The move to launch an email add-on that enables additional privacy comes at a time when other encrypted email services like Silent Circle and Lavabit have preemptively shuttered their services in the wake of the NSA’s spying agenda, deciding it would be better to not exist at all than to risk their users’ privacy.
SecretInk, meanwhile, wants to help fill that void – for at least as long as it can. Says PowerInbox Chief Product Officer Matt Thazhmon, “we can go on the record stating that we have never been contacted by the NSA to compromise our server. If we ever were, we would shut the service down so the NSA would never read your message.” (So it’s only a matter of time, then, before SecretInk is no more?)
The email application enables messages to be sent fully encrypted over the network using HTTPS. “No plain text or message content ever goes through third-party servers,” Thazhmon explains. “We also remove the message from our servers as soon as it’s opened. No copy is retained or backed up in any way. Messages are never retrievable after they’ve been opened,” he adds.
When a sender creates a message using SecretInk on the web, no login is required, and the recipient is then alerted via either email or SMS that they have a message waiting. In other words, the actual communication doesn’t contain the actual message content.
In addition to Gmail, SecretInk’s system works with Hotmail, Yahoo, and any other clients PowerInbox supports, including, soon, some mobile clients too. And it also works over SMS, which is something that makes it different from other encrypted email providers.

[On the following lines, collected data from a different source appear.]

Lemma execute_on_buffers_returns (s : state) (ib ob : buffer) :
  engine_ready s ->
  ibuf_packed_device (self s) = Some ib ->
  obuf_packed_device (self s) = Some ob ->
  exists s', execute_on_buffers false None s = Ok tt s'.
Proof.
  intros [(Hz & idle & pre & d & post & Es & Hidle & Hpre & Hd)|(Ha & Hh)] Ei Eo.
  - unfold execute_on_buffers. cbv zeta. mrun.
    rewrite Z.leb_refl. mrun. rewrite Hz. rewrite String.eqb_refl. mrun.
    mread Es. mrun.
    apply Z.eqb_neq in Hidle. rewrite Hidle. cbn [negb]. mrun.
    rewrite Ei. mrun. rewrite Eo. mrun. cbn [Bool.eqb].
    match goal with
    | |- exists s', wait_until_finished ?st = _ =>
        destruct (wait_until_finished_zynq_returns st pre d post)
          as (s' & E & _); [exact Hz | reflexivity | exact Hpre | exact Hd |]
    end.
    exists s'. exact E.
  - unfold execute_on_buffers, dma_start. cbv zeta. mrun.
    rewrite Z.leb_refl. mrun. rewrite Ha. cbn [String.eqb Ascii.eqb Bool.eqb].
    rewrite Hh. mrun. rewrite Ei. mrun. rewrite Eo. mrun.
    cbn [Bool.eqb].
    unfold wait_until_finished, output_transfer_done. mrun.
    cbn [platform set_odma_handle odma_handle ibuf_packed_device
         obuf_packed_device].
    rewrite Ha. cbn [String.eqb Ascii.eqb Bool.eqb]. mrun.
    cbn [set_odma_handle ibuf_packed_device obuf_packed_device].
    rewrite Ei, Eo. mrun. eexists. reflexivity.
Qed.

Lemma packed_shape_split (dt : datatype) (folded packed : list Z) :
  packed_shape dt folded = Some packed ->
  exists outer g,
    split_inner folded = Some (outer, g) /\
    packed = outer ++ [Z.of_nat (nbytes (bitwidth dt) (Z.to_nat g))].
Proof.
  unfold packed_shape. destruct (split_inner folded) as [[outer g]|];
    [|discriminate].
  intros [= <-]. exists outer, g. split; reflexivity.
Qed.

(** On a ready session [execute] returns, and what it returns has the
    normal output shape. *)
Lemma execute_returns (x : ndarray) (s : state) :
  session_ready s x ->
  exists out s',
    execute x s = Ok out s' /\ oshape_normal s = Ok (shape out) s.
Proof.
  intros [Hin Hval (folded & ib & Hif & Hfpos & Hfprod & Eib & Hip)
              (ofolded & onormal & ob & host & Hof & Hon & Hnpos & Hnprod &
               Eob & Ehost & Hhs & Hop) Heng].
  pose proof Hon as Hon'.
  apply ishape_normal_ok in Hin. apply ishape_folded_ok in Hif.
  apply oshape_folded_ok in Hof. apply oshape_normal_ok in Hon.
  destruct (packed_shape_split _ _ _ Hip) as (iouter & ig & Hisplit & Hipk).
  destruct (packed_shape_split _ _ _ Hop) as (oouter & og & Hosplit & Hopk).
  unfold execute, fold_input. mrun. rewrite Hin. mrun.
  rewrite ints_eqb_refl. mrun. rewrite Hif. mrun.
  rewrite (reshape_nonneg x folded Hfpos Hfprod). mrun.
  unfold pack_input. mrun.
  unfold finnpy_to_packed_bytearray at 1. cbn [shape data].
  rewrite Hisplit, (forallb_representable _ _ Hval). mrun.
  unfold copy_input_data_to_device. mrun. rewrite Eib.
  rewrite copyto_same by (cbn [shape]; symmetry; exact Hipk).
  cbn [data]. mrun.
  unfold bind at 1.
  match goal with
  | |- context [execute_on_buffers false None ?st] =>
      destruct (execute_on_buffers_returns st
                  (Buffer (device_address ib) (buf_shape ib)
                     (flat_map (pack_word (io_idt (_io_shape_dict (self s)))
                                  true true)
                        (chunks (Z.to_nat (prod_shape iouter))
                                (Z.to_nat ig) (data x)))
                     (cacheable ib))
                  ob) as (s5 & E5)
  end.
  { destruct Heng as [(Hz & R)|(Ha & Hh)]; [left | right]; split; assumption. }
  { reflexivity. }
  { exact Eob. }
  rewrite E5.
  apply execute_on_buffers_wait_inv in E5.
  destruct E5 as (_ & (B5 & D5 & P5) & I5 & H5 & O5).
  cbn [self hw trace _batch_size _io_shape_dict platform obuf_packed
       obuf_packed_device ibuf_packed_device set_ibuf_packed_device] in *.
  destruct (O5 ob Eob) as (ob' & Eob' & Hob').
  unfold copy_output_data_from_device. mrun. rewrite Eob'. mrun.
  rewrite H5, Ehost.
  rewrite copyto_same by (cbn [shape]; rewrite Hob'; symmetry; exact Hhs).
  cbn [data]. mrun.
  cbn [obuf_packed set_obuf_packed].
  unfold unpack_output. mrun.
  cbn [_batch_size _io_shape_dict set_obuf_packed].
  rewrite B5, D5, Hof. mrun.
  unfold packed_bytearray_to_finnpy at 1. cbn [shape data].
  rewrite Hosplit, Hhs, Hopk, ints_eqb_refl. mrun.
  unfold unfold_output. mrun.
  cbn [_batch_size _io_shape_dict set_obuf_packed].
  rewrite B5, D5, Hon. mrun.
  rewrite reshape_nonneg by (cbn [shape]; assumption).
  unfold lift, ret. eexists. eexists. split; [reflexivity|]. exact Hon'.
Qed.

The SMS aspect may have some appeal, as users today turn to a variety of mobile messaging apps to communicate more privately. In those cases, it’s often less about fears of government spying, but rather representative of a tide change in what users want from their social services – that is, something smaller and more intimate than Facebook.
Apps for self-destructing texts are hugely popular right now. Snapchat thinks it’s worth more than $3 billion. Other competitors are also trying to get in on the action with private messaging apps like Privatext, Wickr, Frankly, Gryphn, and many more, which themselves followed TigerText and others‘ first steps in this space many years ago.
With SecretInk, though, you have an app that straddles the line between a web and mobile offering, which is something of a twist. While it works over SMS, it works right from your inbox, too.
Thazhmon, of course, likens the new service to Snapchat, noting that it shares one of that service’s faults, too – a user could take a screenshot of the message to keep a copy for themselves. In other words, the system is more about keeping sensitive information out of the hands of the government, or anyone else who could be spying on your inbox (including, perhaps hackers or snooping spouses) – but you’ll still need to have some trust for the person on the other end of your missives.
As a side note, the SecretInk app was built by former members of the TweetDeck team, says Thazhmon. This group is now working to add more features including animations, plus support for pictures and attachments, as well as dedicated mobile apps.
SecretInk is a free service, but there will be a premium tier for marketers who will be able to send time-sensitive messages needing immediate attention in the future. (Hey, is that an actual business model I smell?)